Most known agonists of the TRPA1 ion channel are reactive electrophiles that covalently modify cysteine residues in a cytoplasmic domain of the channel called the allosteric nexus. Although some non-covalent TRPA1 agonists have been identified, these are typically of low potency and specificity, limiting their use for analgesic drug development. To identify new TRPA1 agonists, Lin King et al. screened a collection of arachnid venoms and identified a scorpion disulfide-linked peptide toxin, WaTx (wasabi receptor toxin), as exhibiting potent and selective activity with TRPA1 in cells but lacking electrophilic character.
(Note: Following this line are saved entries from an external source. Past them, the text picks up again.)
(** *** The first run *)

Lemma items_part_first ift i l :
  category_first ift ->
  items_part np X rows cols (policy ift "default" true) i l
  = (l1 <- (if (i =? 0)%Z then clamp (policy ift "default" true) i l
            else ret l) ;;
     _update_items np X rows cols (Some bm) true false (priority ift) ;;
     ret l1)%monad.
Proof.
  intros [-> | ->]; unfold items_part;
    cbn [policy beta categorywise update only_update item_fit_type
         zero_untrained_components observed_user_preferences];
    destruct (i =? 0)%Z; reflexivity.
Qed.

Lemma converged_part_first ift i l (w : W) :
  category_first ift -> cache_ok ift l ->
  sched ift (trace w) -> stage_of (trace w) = First ->
  pending (trace w) = Some i -> clamped_state ift (self w) ->
  match converged_part (_update_leaf np) X rows cols vad
                       (policy ift "default" true) i l w with
  | Ok _ w' => Inv2 ift w'
  | Raise _ w' => Done ift w'
  end.
Proof.
  intros Hift [gv [rv [Hc [Vg Vr]]]] Hs Hst Hp Hcl.
  pose proof (fun gn rn kn =>
                @restore_step ift i gn rn kn gv rv w Vg Vr Hs Hst Hp Hcl)
    as Hre.
  pose proof (@_update_leaf_second ift Hift) as Hleaf.
  unfold converged_part. cbn [policy update item_fit_type
                                     zero_untrained_components].
  unfold cache_of in Hc.
  destruct Hift as [-> | ->]; eval_ifs.
  all: simpl in Hc; injection Hc as -> -> ->.
  all: cbv beta iota delta [bind ret].
  all: match goal with
       | |- context [restore ?o ?i ?gn ?rn ?kn ?a ?b ?c ?w0] =>
           specialize (Hre gn rn kn);
           destruct (restore o i gn rn kn a b c w0) as [[] w1|e w1];
           [|contradiction]
       end.
  all: match goal with
       | |- context [_update_leaf ?n ?x ?r ?c ?v ?o ?w1] =>
           specialize (Hleaf w1 Hre);
           match type of Hleaf with
           | Inv2 _ (state_of ?t) =>
               change (_update_leaf n x r c v o w1) with t;
               destruct t as [r' w2|e w2]
           end
       end.
  all: cbn [state_of] in Hleaf; try exact Hleaf; now apply Inv2_Done.
Qed.

Lemma cache_ok_record ift s p l :
  cache_ok ift l -> cache_ok ift (record_best s p l).
Proof. intros H. exact H. Qed.

Lemma cache_ok_old_pll ift p l :
  cache_ok ift l -> cache_ok ift (set_old_pll p l).
Proof. intros H. exact H. Qed.

Lemma observe_eval_first ift l i old p (w : W) :
  Inv1 ift l w ->
  Inv1 ift l {| self := self w;
                trace := (LEval "default" i old p, self w) :: trace w |}.
Proof.
  intros [Hs [Hst [Hp [Hc Hl]]]]. unfold Inv1. cbn [self trace stage_of pending].
  split; [|split; [exact Hst|split; [reflexivity|split; assumption]]].
  unfold sched. cbn [schedule]. split; [exact Hs|]. rewrite Hp, Hst.
  split; [reflexivity | now apply clamped_state_clamped].
Qed.

Lemma observe_stop_first ift l i (w : W) :
  Inv1 ift l w ->
  let w' := {| self := self w;
               trace := (LStop "default" i, self w) :: trace w |} in
  sched ift (trace w') /\ stage_of (trace w') = First
  /\ pending (trace w') = Some i /\ clamped_state ift (self w').
Proof.
  intros [Hs [Hst [Hp [Hc Hl]]]]. cbn [self trace stage_of pending].
  split; [|split; [exact Hst|split; [reflexivity|assumption]]].
  unfold sched. cbn [schedule]. split; [exact Hs|]. rewrite Hp, Hst.
  split; [reflexivity | now apply clamped_state_clamped].
Qed.

Lemma iteration_first ift i l :
  category_first ift ->
  hoare (fun w => if (i =? 0)%Z then Inv0 ift w else Inv1 ift l w)
        (iteration np (_update_leaf np) X rows cols vad
                   (policy ift "default" true) i l)
        (fun r w => if snd r then Done ift w else Inv1 ift (fst r) w)
        (fun _ w => Done ift w).
Proof.
  intros Hift. unfold iteration.
  rewrite users_part_plain, items_part_first by assumption.
  apply hoare_bind with
    (Mid := fun _ w => if (i =? 0)%Z then Inv0 ift w else Inv1 ift l w).
  { intros w Hw. destruct (i =? 0)%Z.
    - apply (users_before Hw).
    - apply (users_first Hw). }
  intros ?.
  apply hoare_bind with (Mid := fun l1 w => Inv1 ift l1 w).
  { apply hoare_bind with (Mid := fun l1 w => Inv1 ift l1 w).
    - destruct (i =? 0)%Z eqn:Ei.
      + apply Z.eqb_eq in Ei. subst i. intros w Hw.
        pose proof (clamp_step l Hift Hw) as H.
        destruct (clamp _ _ _ w); [exact H | contradiction].
      + apply hoare_ret. auto.
    - intros l1. apply hoare_bind with (Mid := fun _ w => Inv1 ift l1 w).
      + intros w Hw. apply (items_first Hift Hw).
      + intros ?. apply hoare_ret. auto. }
  intros l1. cbv beta. cbn [update policy].
  apply hoare_bind with (Mid := fun _ w => Inv1 ift l1 w).
  { intros w Hw.
    pose proof (@PMF_expect.pred_loglikeli_reads np vad w) as H.
    destruct (pred_loglikeli np vad w); simpl in H; subst;
      [exact Hw | now apply Inv1_Done with l1]. }
  intros p.
  apply hoare_bind with (Mid := fun _ w => Inv1 ift l1 w).
  { apply hoare_modify. intros w Hw. now apply observe_eval_first. }
  intros ?. destruct (is_nan p).
  { apply hoare_raise. intros w Hw. now apply Inv1_Done with l1. }
  apply hoare_bind with (Mid := fun _ w => Inv1 ift l1 w).
  { apply hoare_gets. auto. }
  intros s. cbv zeta. destruct (tol_stop _ _ _ _ _).
  - intros w Hw. cbv beta iota delta [bind observe modify ret].
    destruct (observe_stop_first i Hw) as [Hs [Hst [Hp Hc]]].
    destruct Hw as [_ [_ [_ [_ Hl]]]].
    pose proof (@converged_part_first ift i (record_best s p l1) _ Hift
                  (cache_ok_record s p Hl) Hs Hst Hp Hc) as H.
    match goal with
    | |- context [converged_part ?a ?b ?c ?d ?e ?f ?g ?h ?w0] =>
        destruct (converged_part a b c d e f g h w0) as [[] w2|e2 w2]
    end.
    + cbn [snd]. now apply Inv2_Done.
    + exact H.
  - apply hoare_ret. intros w [Hs [Hst [Hp [Hc Hl]]]]. cbn [snd fst].
    unfold Inv1. auto using cache_ok_old_pll.
Qed.

Lemma xrange_head (n i : Z) (rest : list Z) :
  xrange n = i :: rest -> i = 0%Z /\ ~ In 0%Z rest.
Proof.
  unfold xrange. destruct (Z.to_nat n) as [|m]; [discriminate|].
  simpl. intros [= <- <-]. split; [reflexivity|].
  intros H. apply in_map_iff in H as [x [Hx Hin]].
  apply in_seq in Hin. lia.
Qed.

Lemma _update_sched ift :
  category_first ift ->
  hoare (Inv0 ift)
        (_update np X rows cols vad (policy ift "default" true))
        (fun _ w => Done ift w) (fun _ w => Done ift w).
Proof.
  intros Hift. unfold _update, _update_body.
  apply hoare_bind with (Mid := fun _ w => Inv0 ift w);
    [apply hoare_gets; auto|].
  intros n.
  pose (J := fun (idxs : list Z) (l : locals) (w : W) =>
               (idxs = xrange n /\ Inv0 ift w)
               \/ (~ In 0%Z idxs /\ Inv1 ift l w)).
  apply hoare_bind with (Mid := fun _ w => Done ift w).
  - apply hoare_conseq with
      (P' := J (xrange n) init_locals) (Q' := fun _ w => Done ift w)
      (E' := fun _ w => Done ift w); auto.
    + apply hoare_for_each with (J := J).
      * intros i rest l w HJ.
        assert (Hpre : (if (i =? 0)%Z then Inv0 ift w else Inv1 ift l w)
                       /\ ~ In 0%Z rest).
        { destruct HJ as [[Hx H0] | [Hn H1]].
          - symmetry in Hx. apply xrange_head in Hx as [-> Hr].
            split; [exact H0 | exact Hr].
          - assert (Hi : (i =? 0)%Z = false)
              by (apply Z.eqb_neq; intros ->; apply Hn; now left).
            rewrite Hi. split; [exact H1|].
            intros Hr. apply Hn. now right. }
        destruct Hpre as [Hpre Hr].
        pose proof (@iteration_first ift i l Hift w Hpre) as H.
        destruct (iteration _ _ _ _ _ _ _ _ _ w) as [[l' brk] w'|e w'];
          [|exact H].
        cbn [snd fst] in *. destruct brk; [exact H|].
        right. split; assumption.
      * intros l w [[_ H0] | [_ H1]];
          [now apply Inv0_Done | now apply Inv1_Done with l].
    + intros w Hw. left. split; [reflexivity | exact Hw].
  - intros l. unfold local.
    apply hoare_bind with (Mid := fun _ w => Done ift w).
    + apply hoare_lift. intros w Hw. destruct (pred_ll l); exact Hw.
    + intros p. apply hoare_ret. auto.
Qed.

End WithNumpy.

End PMF_schedule.

(** C4, amended, for [PoissonMF] with [zero_untrained_components] set.
    Let [_update] run under ['converge_in_category_first'] or
    ['converge_out_category_first'] with a category matrix [bm] of the
    shape of [gamma_b] and [rho_b].  Whether it returns or raises, its
    record follows [schedule]: the deferred subset of [gamma_b] and
    [rho_b] is set to [1e-5] in iteration 0 before any item update; until
    the default run stops every item update is one of the priority subset
    and the deferred subset stays [1e-5]; the stop of the default run is
    followed by the restore, after which the deferred subset holds the
    values it had at the start; and every item update, evaluation and stop
    after that belongs to the second run, on the deferred subset.  The
    run never ends between the stop and the restore. *)
Theorem category_first_schedule (np : numpy) (X : sparse)
    (rows cols : list Z) (vad : held_out) (bm : mat) (ift : string)
    (s0 : PMF.PoissonMF) (g0 r0 : mat) :
  ift = "converge_in_category_first"
  \/ ift = "converge_out_category_first" ->
  PMF.gamma_b s0 = Some (Mat g0) -> PMF.rho_b s0 = Some (Mat r0) ->
  same_len2 g0 bm = true -> same_len2 r0 bm = true ->
  let o := {| PMF.beta := Some bm; PMF.theta := None;
              PMF.observed_user_preferences := false;
              PMF.categorywise := true; PMF.item_fit_type := ift;
              PMF.user_fit_type := "default"; PMF.update := "default";
              PMF.zero_untrained_components := true;
              PMF.initialize_users := "none"; PMF.only_update := None |} in
  let w' := state_of (PMF._update np X rows cols vad o
                                  {| self := s0; trace := [] |}) in
  schedule (selected (deferred ift) bm) g0 r0 (priority ift) (deferred ift)
           (trace w')
  /\ pending (trace w') = None.
Proof.
  intros Hift Hg Hr Sg Sr o w'.
  assert (H0 : PMF_schedule.Inv0 bm g0 r0 ift {| self := s0; trace := [] |}).
  { split; [exact I|]. split; [reflexivity|]. split; [reflexivity|].
    repeat split; assumption. }
  pose proof (@PMF_schedule._update_sched np X rows cols vad bm g0 r0 ift
                Hift _ H0) as H.
  subst w' o.
  destruct (PMF._update _ _ _ _ _ _ _); exact H.
Qed.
Patch-clamp and FRET assays indicated that WaTx crosses membranes to access the cytoplasmic side of the TRPA1 channel, likely enabled by a basic patch at one end of the peptide’s helical structure. Surprisingly, a series of mutagenesis and protein-interaction experiments localized the WaTx-binding site to the same allosteric nexus targeted by electrophilic agonists. However, channel activation kinetics and permeability differ upon binding of WaTx versus electrophilic agonists, suggesting that they operate through distinct mechanisms of action. The discovery of a potent non-electrophilic TRPA1 agonist could provide a route to further understanding and treatment of pain.